[Stored data entries]
Lemma fetchWithRetry_run (u : string) (b : value) (retries : nat) :
  forall (backoff : Z) (w : World),
  exists n,
    (1 <= n <= S retries)%nat /\
    calls (snd (fetchWithRetry u b retries backoff w)) = (calls w + n)%nat /\
    net (snd (fetchWithRetry u b retries backoff w)) = net w /\
    delays (snd (fetchWithRetry u b retries backoff w))
      = delays w ++ backoffs (n - 1) backoff /\
    (forall i, (i < n - 1)%nat -> failed (net w (calls w + i)%nat) = true) /\
    ((net w (calls w + (n - 1))%nat
        = Responded (fst (fetchWithRetry u b retries backoff w)) /\
      ok (fst (fetchWithRetry u b retries backoff w)) = true)
     \/
     (n = S retries /\
      failed (net w (calls w + (n - 1))%nat) = true /\
      fst (fetchWithRetry u b retries backoff w) = sentinel)).
Proof.
  induction retries as [|r IH]; intros backoff w.
  - exists 1%nat. cbn [fetchWithRetry fetch].
    replace (calls w + (1 - 1))%nat with (calls w) by lia.
    destruct (net w (calls w)) as [resp|msg] eqn:E;
      [destruct (ok resp) eqn:Eok|]; cbn;
      (split; [lia|]); (split; [lia|]); (split; [reflexivity|]);
      (split; [now rewrite app_nil_r|]); (split; [intros i Hi; lia|]).
    + left. auto.
    + right. cbn. rewrite Eok. auto.
    + right. auto.
  - cbn [fetchWithRetry].
    set (w1 := snd (fetch u b w)).
    assert (Hw1 : fetch u b w = (net w (calls w), w1)) by reflexivity.
    rewrite Hw1.
    assert (Hok : forall resp, net w (calls w) = Responded resp ->
                               ok resp = true ->
            exists n,
              (1 <= n <= S (S r))%nat /\ calls w1 = (calls w + n)%nat /\
              net w1 = net w /\ delays w1 = delays w ++ backoffs (n - 1) backoff /\
              (forall i, (i < n - 1)%nat ->
                         failed (net w (calls w + i)%nat) = true) /\
              ((net w (calls w + (n - 1))%nat = Responded resp /\ ok resp = true)
               \/ (n = S (S r) /\ failed (net w (calls w + (n - 1))%nat) = true
                   /\ resp = sentinel))).
    { intros resp E Eok. exists 1%nat. subst w1. cbn.
      replace (calls w + 0)%nat with (calls w) by lia.
      (split; [lia|]); (split; [lia|]); (split; [reflexivity|]);
      (split; [now rewrite app_nil_r|]); (split; [intros i Hi; lia|]).
      left; auto. }
    assert (Hretry : failed (net w (calls w)) = true ->
            exists n,
              (1 <= n <= S (S r))%nat /\
              calls (snd (fetchWithRetry u b r (backoff * 2) (sleep backoff w1)))
                = (calls w + n)%nat /\
              net (snd (fetchWithRetry u b r (backoff * 2) (sleep backoff w1)))
                = net w /\
              delays (snd (fetchWithRetry u b r (backoff * 2) (sleep backoff w1)))
                = delays w ++ backoffs (n - 1) backoff /\
              (forall i, (i < n - 1)%nat ->
                         failed (net w (calls w + i)%nat) = true) /\
              ((net w (calls w + (n - 1))%nat
                  = Responded (fst (fetchWithRetry u b r (backoff * 2)
                                                   (sleep backoff w1))) /\
                ok (fst (fetchWithRetry u b r (backoff * 2) (sleep backoff w1)))
                  = true)
               \/ (n = S (S r) /\
                   failed (net w (calls w + (n - 1))%nat) = true /\
                   fst (fetchWithRetry u b r (backoff * 2) (sleep backoff w1))
                     = sentinel))).
    { intros Hfail.
      destruct (IH (backoff * 2)%Z (sleep backoff w1))
        as (n & Hn & Hc & Hnet & Hd & Hpre & Hlast).
      assert (Hcalls : calls (sleep backoff w1) = S (calls w)) by reflexivity.
      assert (Hnet1 : net (sleep backoff w1) = net w) by reflexivity.
      assert (Hdel : delays (sleep backoff w1) = delays w ++ [backoff])
        by reflexivity.
      rewrite Hcalls, Hnet1 in *. rewrite Hdel in Hd.
      exists (S n). split; [lia|]. split; [rewrite Hc; lia|].
      split; [exact Hnet|]. split; [|split].
      - rewrite Hd, <- app_assoc. cbn [app].
        replace (S n - 1)%nat with (S (n - 1)) by lia. reflexivity.
      - intros i Hi. destruct i as [|i].
        + replace (calls w + 0)%nat with (calls w) by lia. exact Hfail.
        + replace (calls w + S i)%nat with (S (calls w) + i)%nat by lia.
          apply Hpre. lia.
      - replace (calls w + (S n - 1))%nat with (S (calls w) + (n - 1))%nat by lia.
        destruct Hlast as [[H1 H2]|(H1 & H2 & H3)].
        + left; auto.
        + right. repeat split; auto; lia. }
    destruct (net w (calls w)) as [resp|msg] eqn:E.
    + destruct (ok resp) eqn:Eok.
      * cbn [fst snd]. apply Hok; auto.
      * apply Hretry. cbn. now rewrite Eok.
    + apply Hretry. reflexivity.
Qed.
(** * Camera viewer (FLTK + OpenCV): a shallow embedding of [main.cpp]

    The program opens a camera, negotiates a resolution and a frame rate,
    pumps frames into a display buffer from a self re-arming timer callback and
    saves snapshots on request.  Its state is the global [app] structure; the
    camera driver, the image routines, the widgets and the file system are
    outside the program and are reached through calls that are recorded here in
    a trace.  C++ [double] is the kernel's binary64 [float], [int] is [Z]. *)

From Stdlib Require Import ZArith List String Ascii Bool Lia.
From Stdlib Require Import Floats DecimalString.
From stdpp Require Import base gmap.

Import ListNotations.
Set Warnings "-inexact-float".
Local Open Scope string_scope.
Local Open Scope Z_scope.

(** ** Numbers *)

Module Double.

(** [static_cast<double>(int)]: exact for every 32-bit [int]. *)
Definition of_int (z : Z) : float :=
  match z with
  | Z0 => PrimFloat.zero
  | Zpos _ => PrimFloat.of_uint63 (Uint63.of_Z z)
  | Zneg _ => PrimFloat.opp (PrimFloat.of_uint63 (Uint63.of_Z (Z.opp z)))
  end.

Definition INT_MIN : Z := - 2 ^ 31.
Definition INT_MAX : Z := 2 ^ 31 - 1.

(** The integer part of a finite binary64 value, rounded toward zero. *)
Definition trunc (f : float) : option Z :=
  match Prim2SF f with
  | S754_zero _ => Some 0
  | S754_finite s m e =>
      let a := if e <? 0 then Z.shiftr (Zpos m) (- e) else Z.shiftl (Zpos m) e in
      Some (if s then - a else a)
  | S754_infinity _ | S754_nan => None
  end.

(** [static_cast<int>(double)]: the fractional part is discarded; when the
    truncated value does not fit an [int] (or the value is an infinity or a
    NaN) the behaviour is undefined, which is [None] here. *)
Definition to_int (f : float) : option Z :=
  match trunc f with
  | Some z => if (INT_MIN <=? z) && (z <=? INT_MAX) then Some z else None
  | None => None
  end.

(** [std::abs(actual - wanted) < 1.0], the test of [detect_fps]. *)
Definition within_one (actual wanted : float) : bool :=
  PrimFloat.ltb (PrimFloat.abs (PrimFloat.sub actual wanted)) 1%float.

(** A usable timer period: strictly positive and finite. *)
Definition positive_finite (f : float) : bool :=
  PrimFloat.ltb 0%float f && PrimFloat.ltb f PrimFloat.infinity.

End Double.

Arguments Double.of_int : simpl never.
Arguments Double.to_int : simpl never.
Arguments Double.within_one : simpl never.
Arguments Double.positive_finite : simpl never.

(** ** Images *)

(** One pixel of a [CV_8UC3] matrix: three interleaved byte channels. *)
Record Vec3b := { ch0 : Byte.byte; ch1 : Byte.byte; ch2 : Byte.byte }.

(** [cv::Mat] restricted to the element type the program uses ([CV_8UC3]):
    its shape and its pixels in row-major order. *)
Record Mat := { rows : Z; cols : Z; data : list Vec3b }.

(** [cv::Mat()]: no rows, no columns, no buffer. *)
Definition Mat_default : Mat := {| rows := 0; cols := 0; data := [] |}.

(** [Mat::empty()]. *)
Definition Mat_empty (m : Mat) : bool := (rows m =? 0) || (cols m =? 0).
(** * Knowflow-Ai: the retrieval-augmented streaming chat pipeline

    A shallow embedding of the two halves of the chat pipeline:

    - the Session Stream Controller, the [POST] handler of
      [/api/chat/[id]/stream] (src/unnamed/part_002, lines 1-214);
    - the Client Stream Consumer, the [useSSEChat] hook
      (src/unnamed/part_000, lines 62-350).

    Around them: the submit handler of the message input that calls the
    hook (src/unnamed/part_010), the semantic search route
    (src/unnamed/part_002, lines 214-316), and the routes that edit,
    delete and restore the stored turns
    (src/src/app/api/extract-vocabulary/route.ts, lines 127-376).

    JavaScript strings are modelled by [string] (code units below 256),
    JavaScript numbers used as similarity scores by the kernel's binary64
    floats, the [Message] table by a finite map keyed by its primary key,
    and the handler's [try]/[catch] control flow by a small state and
    exception monad.  Everything the handler obtains from outside the
    repository (the vector store, the model, the clock, [JSON]) is an
    explicit argument. *)

From Stdlib Require Import Ascii String ZArith PrimFloat FloatOps SpecFloat FloatAxioms.
From stdpp Require Import base option list strings gmap sorting pretty.
(** * A shallow embedding of the personal-finance bookkeeping service

    The development follows the layout of the Python package:

    - [app/domain/errors.py]       : the exception classes ([exn], [result]);
    - [app/domain/models.py]       : [TransactionType], [Money], [Transaction];
    - [app/domain/repositories.py] : the abstract store ([TransactionRepository]);
    - [app/infrastructure/repositories/transaction_repo_sqlalchemy.py] :
      [TransactionORM] and [SQLAlchemyTransactionRepository];
    - [tests/test_transaction_service.py] : [InMemoryTransactionRepository];
    - [app/application/services/transaction_service.py] : [TransactionService].

    Python values are modelled as follows.  A [str] is a [string]; [None]
    is [None] of an [option]; a raised exception is [Raise e] of [result]; a
    [Decimal] is a finite decimal (unscaled integer and scale); a [datetime]
    is its wall-clock reading together with an optional UTC offset; a [dict]
    is an association list in insertion order.  Methods of objects holding
    state (the store) are computations in the state-and-exception monad [M]. *)

From Stdlib Require Import ZArith List String Ascii Bool Arith Lia.
Import ListNotations.

Local Open Scope string_scope.
Local Open Scope list_scope.
Local Open Scope Z_scope.

(** ** Exceptions ([app/domain/errors.py] and the ones of the libraries) *)

Inductive exn : Type :=
| DomainValidationError (msg : string)   (* class DomainValidationError(ValueError) *)
| NotFoundError (msg : string)           (* class NotFoundError(LookupError) *)
| ValueError (msg : string)              (* builtin, raised by Enum lookup *)
| TypeError (msg : string)               (* builtin, naive/aware comparison *)
| IntegrityError (msg : string)          (* sqlalchemy.exc, primary key clash *)
| DataError (msg : string).              (* sqlalchemy.exc, value out of column range *)

Inductive result (A : Type) : Type :=
| Ok (a : A)
| Raise (e : exn).
Arguments Ok {A} a.
Arguments Raise {A} e.

Definition is_validation_error {A} (r : result A) : bool :=
  match r with
  | Raise (DomainValidationError _) => true
  | _ => false
  end.

(** ** [decimal.Decimal], finite values *)

Module Decimal.

(** [mk u s] stands for the number [u / 10^s]; [Decimal("10.50")] is
    [mk 1050 2].  Arithmetic is exact (the context precision of 28 digits
    is not modelled), and NaN and the infinities are left out. *)
Record t : Type := mk { unscaled : Z; scale : nat }.

Definition pow10 (n : nat) : Z := 10 ^ Z.of_nat n.

Definition zero : t := mk 0 0.                      (* Decimal("0") *)

Definition add (a b : t) : t :=
  let s := Nat.max (scale a) (scale b) in
  mk (unscaled a * pow10 (s - scale a) + unscaled b * pow10 (s - scale b)) s.

Definition compare (a b : t) : comparison :=
  Z.compare (unscaled a * pow10 (scale b)) (unscaled b * pow10 (scale a)).

Definition eqb (a b : t) : bool :=
  match compare a b with Eq => true | _ => false end.
Definition leb (a b : t) : bool :=
  match compare a b with Gt => false | _ => true end.
Definition ltb (a b : t) : bool :=
  match compare a b with Lt => true | _ => false end.

(** [sum l] is the running total of a loop [acc += x] started at
    [Decimal("0")]. *)
Definition sum (l : list t) : t := fold_left add l zero.

(** Rounding of [n / d] to the nearest integer, ties to even. *)
Definition round_half_even (n d : Z) : Z :=
  let q := n / d in
  let r := n mod d in
  match Z.compare (2 * r) d with
  | Lt => q
  | Gt => q + 1
  | Eq => if Z.even q then q else q + 1
  end.

(** [quantize places a]: the value of [a] at exactly [places] fractional
    digits. *)
Definition quantize (places : nat) (a : t) : t :=
  if (scale a <=? places)%nat
  then mk (unscaled a * pow10 (places - scale a)) places
  else mk (round_half_even (unscaled a) (pow10 (scale a - places))) places.


End Decimal.

(** ** [datetime.datetime] *)

(** [wall] is the reading of the fields year .. microsecond, counted in
    microseconds; [tzinfo] is [None] for a naive value and [Some off] for an
    aware one, [off] being the UTC offset in microseconds. *)
Record datetime : Type := mk_datetime { wall : Z; tzinfo : option Z }.

Definition UTC : Z := 0.

(** [value.replace(tzinfo=tz)] *)
Definition replace_tzinfo (value : datetime) (tz : Z) : datetime :=
  {| wall := wall value; tzinfo := Some tz |}.

(** The point in time an aware value denotes. *)
Definition instant (wall_ off : Z) : Z := wall_ - off.

(** The instant of a value, a naive one being read as UTC; stored
    timestamps order by it. *)
Definition utc_instant (d : datetime) : Z :=
  instant (wall d) (match tzinfo d with Some off => off | None => UTC end).

(** Python's ordering of two datetimes: two naive values compare by their
    fields, two aware values by their instants, and a mixed comparison is a
    [TypeError] ([None] here). *)
Definition datetime_compare (a b : datetime) : option comparison :=
  match tzinfo a, tzinfo b with
  | None, None => Some (Z.compare (wall a) (wall b))
  | Some oa, Some ob => Some (Z.compare (instant (wall a) oa) (instant (wall b) ob))
  | _, _ => None
  end.
(** * gobdd: the step-matching and execution engine

    A shallow embedding of [gobdd.go] and of the [formatter/cucumber]
    package, with the properties of the engine stated over it.

    Conventions.
    - Go strings and byte slices are [string]s (sequences of bytes); a rune is
      one byte, which is exact for ASCII text.
    - The package [regexp] and the floating-point part of [strconv] are
      external: the engine is written against the interfaces [RegexpLib] and
      [FloatLib]. [Module RE2] implements [RegexpLib] for the part of the RE2
      syntax that step patterns use, and [Module Strconv] implements
      [strconv.Atoi] and [strconv.ParseFloat] over the binary formats of
      [SpecFloat], so that the engine can be evaluated.
    - [testing.T], panics, [runtime.Goexit] and [defer] are modelled by the
      monad [M] over a [World]. *)

From Stdlib Require Import ZArith Ascii String List Bool Lia.
From Stdlib Require Floats.SpecFloat.
From stdpp Require Import base option list gmap strings.
Import ListNotations.

Open Scope Z_scope.
Open Scope nat_scope.

(* ===================================================================== *)
(** * Go strings *)
(* ===================================================================== *)

Module Strings.
Lemma step_queue st c : wf st -> queue (step st c) = queue_step (queue st) c.
Proof.
  intros Hwf. destruct c as [usr_buf count | usr_buf count pos]; simpl.
  - destruct (Nat.leb_spec (Z.to_nat (Z.min count (STR_SIZE - 1))) (length usr_buf))
      as [Hle | Hgt].
    + rewrite proc_write_ok by lia. simpl snd.
      rewrite add_to_buffer_queue_keep by exact Hwf.
      rewrite record_of_kbuf; [reflexivity |].
      rewrite length_take. unfold STR_SIZE. lia.
    + rewrite proc_write_fault by lia. reflexivity.
  - rewrite proc_read_state by exact Hwf.
    destruct (Z.ltb_spec 0 pos); [reflexivity |].
    destruct (Z.leb_spec (line_count st) 0) as [Hc | Hc]; simpl.
    + pose proof (wf_queue_length st Hwf) as Hl.
      destruct Hwf as ((_ & _ & Hn) & _).
      destruct (queue st); [reflexivity | simpl in Hl; lia].
    + rewrite (queue_uncons st Hc). reflexivity.
Qed.

Lemma run_queue cs : forall st,
  wf st -> queue (run st cs) = queue_run (queue st) cs.
Proof.
  induction cs as [| c cs IH]; intros st Hwf; simpl; [reflexivity |].
  rewrite IH by (apply step_wf, Hwf). rewrite step_queue by exact Hwf.
  reflexivity.
Qed.

(** Reading out a whole queue. *)
Lemma drain_queue st usr_buf count :
  wf st -> STR_SIZE - 1 <= Z.of_nat (length usr_buf) ->
  fst (consume_n (length (queue st)) st usr_buf count) = map reading (queue st) /\
  line_count (snd (consume_n (length (queue st)) st usr_buf count)) = 0.
Proof.
  intros Hwf Hroom.
  destruct (consume_n_queue usr_buf count (length (queue st)) st Hwf
              ltac:(lia) Hroom) as (Hrs & Hwf' & Hq).
  rewrite take_ge in Hrs by lia. rewrite drop_ge in Hq by lia.
  split; [exact Hrs |].
  pose proof (wf_queue_length _ Hwf') as Hl. rewrite Hq in Hl.
  simpl in Hl. lia.
Qed.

- _TO DO_: Your job is to print exactly the lines that run from the top of the entries through the line with "delays (snd (fetchWithRetry u b retries", and no others.

- _RESPONSE AREA_:
Lemma fetchWithRetry_run (u : string) (b : value) (retries : nat) :
  forall (backoff : Z) (w : World),
  exists n,
    (1 <= n <= S retries)%nat /\
    calls (snd (fetchWithRetry u b retries backoff w)) = (calls w + n)%nat /\
    net (snd (fetchWithRetry u b retries backoff w)) = net w /\
    delays (snd (fetchWithRetry u b retries backoff w))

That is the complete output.